Memory’s Patina

In courtroom psychology, where facts are king, memory has been shown to be one of the more unreliable tools for discovery. Each time we recall an event, our brains add to or subtract from the experience, creating a patina, adding layers of varnish or grime so that while the antique table of our memories looks less and less like it did the day that memory was made, we only recognize it years later as the shiny antique we now see.

If an ancient memory is like an antique table, what is the value of stripping it back to its bare facts? For those who love the PBS show Antique Road Show you know that stripping the patina and refinishing a piece of old furniture actually lessens the value of it, but in some cases a painting or piece of furniture can also be restored by an expert, giving it even greater value. In the same way, your memory, coated over with layers, may become less valuable as a tool to illuminate beauty and principle if stripped by confrontation with the basic facts; as if it were a pearl stripped back to the initial grain which irritated the oyster. On the other hand, the idea of “cleaning or restoring” corresponds to the idea that we might take that memory and distill from it the underlying principle, making it elegant again.

We do not want to strip the memory to bare facts, but we do want to highlight the beauty of what we learned from it, what stays with us as evidence of the refining of time which makes it more valuable. It isn’t the wood of the table (though it may be from an extinct tree such as the American chestnut – that is the like the last remaining person whose personal memory includes World War One). The beauty is the patina itself, something nobody could create, it’s only made by time.

So. Memories attached to emotions, are one of the most reliable tools for getting at the principles of what impact events have had on the speaker’s life. For example, my memories of Congo are not perhaps factual, (see Congo blogs in archives) but the principles I’ve drawn highlight what was valuable in the experience.

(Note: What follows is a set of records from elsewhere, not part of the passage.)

(** The loop over [s1 ++ s2] is the loop over [s1] and then, if no step
    failed, the loop over [s2] from where the first loop ended. *)
Lemma pipeline_loop_app (s1 s2 : list jsstring) :
  forall results input context w,
    (s1 = [] -> exists rs r, results = rs ++ [r] /\ input = get_output r) ->
    pipeline_loop (s1 ++ s2) results input context w =
    match pipeline_loop s1 results input context w with
    | Ret res w1 =>
        match p_success res, finalOutput res, p_context res with
        | true, Some out, Some c => pipeline_loop s2 (p_results res) out c w1
        | _, _, _ => Ret res w1
        end
    | Throw e w1 => Throw e w1
    end.
Proof.
  induction s1 as [|key s1 IH]; intros results input context w Hin.
  - destruct (Hin eq_refl) as (rs & r & -> & ->).
    cbn [app pipeline_loop]. rewrite rev_app_distr. cbn [rev app].
    unfold ret. cbn [p_success finalOutput p_context p_results]. reflexivity.
  - cbn [app pipeline_loop]. unfold bind.
    destruct (executeAgent key input (JObj context) w) as [r w1|e w1];
      [|reflexivity].
    destruct (success r) eqn:Es; cbn [negb].
    + apply IH. intros _. exists results, r. split; reflexivity.
    + reflexivity.
Qed.

(** X14.  A pipeline over [keys1 ++ keys2] is the pipeline over [keys1]
    followed, when every step of it succeeded, by the loop over [keys2],
    which starts from the results of the first part with its final output as
    the input and its context as the context: the next agent is called with
    the output of the previous one.  When a step of the first part failed,
    the result of the first part is the result of the whole, in the same
    state. *)
Theorem executePipeline_app (keys1 keys2 : list jsstring) (input : JValue)
  (w w1 : World) (res1 : PipelineResult) :
  keys1 <> [] ->
  executePipeline keys1 input w = Ret res1 w1 ->
  (p_success res1 = false ->
   executePipeline (keys1 ++ keys2) input w = Ret res1 w1) /\
  (p_success res1 = true ->
   exists out c,
     finalOutput res1 = Some out /\
     p_context res1 = Some c /\
     executePipeline (keys1 ++ keys2) input w =
     pipeline_loop keys2 (p_results res1) out c w1).
Proof.
  intros Hne H1. unfold executePipeline in *.
  rewrite pipeline_loop_app by (intros ->; congruence).
  rewrite H1. split.
  - intros ->. reflexivity.
  - intros Hs. rewrite Hs.
    assert (Hshape : forall seq results i c w0 res w',
               pipeline_loop seq results i c w0 = Ret res w' ->
               p_success res = true ->
               exists out c', finalOutput res = Some out /\ p_context res = Some c').
    { clear. induction seq as [|k seq IH]; intros results i c w0 res w' H Hs.
      - cbn [pipeline_loop] in H. destruct (rev results); [discriminate|].
        inversion H; subst. eexists; eexists; split; reflexivity.
      - cbn [pipeline_loop] in H. unfold bind in H.
        destruct (executeAgent k i (JObj c) w0) as [r w1|e w1]; [|discriminate].
        destruct (success r); cbn [negb] in H.
        + exact (IH _ _ _ _ _ _ H Hs).
        + inversion H; subst. discriminate. }
    destruct (Hshape _ _ _ _ _ _ _ H1 Hs) as (out & c & Ho & Hc).
    exists out, c. rewrite Ho, Hc. repeat split; reflexivity.
Qed.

We might even say that the writers of the four Gospels, who waited some thirty years, may not have given us the facts, in the strictest sense, that they might have if they were involved in some sort of daily journalism during the days of Christ. On the other hand, their somewhat delayed picture may be even more valuable for the patina they added; the things they remembered because of how the principles continued to ring true over time come closer to an illumination of the indelible reality Jesus left them with than what a newspaper man might have given us looking at events in real time.

The Listener understands that truth may contain facts, but no true story contains all facts, and therefore a motivational listener is unconcerned with knowing all facts. Long before Christ walked the earth Lao Tzu speaks of the “Myriad things” or “Ten-thousand things” while Solomon ridiculed the quest for all facts “everything under the sun is vanity.” The aim of their poetic philosophy is to uncover principle, not to catalog fact. They realized long before computers existed that nobody would ever be able to collect all facts in one place and that facts were, in fact, relatively superfluous to the discovery and illumination of truth.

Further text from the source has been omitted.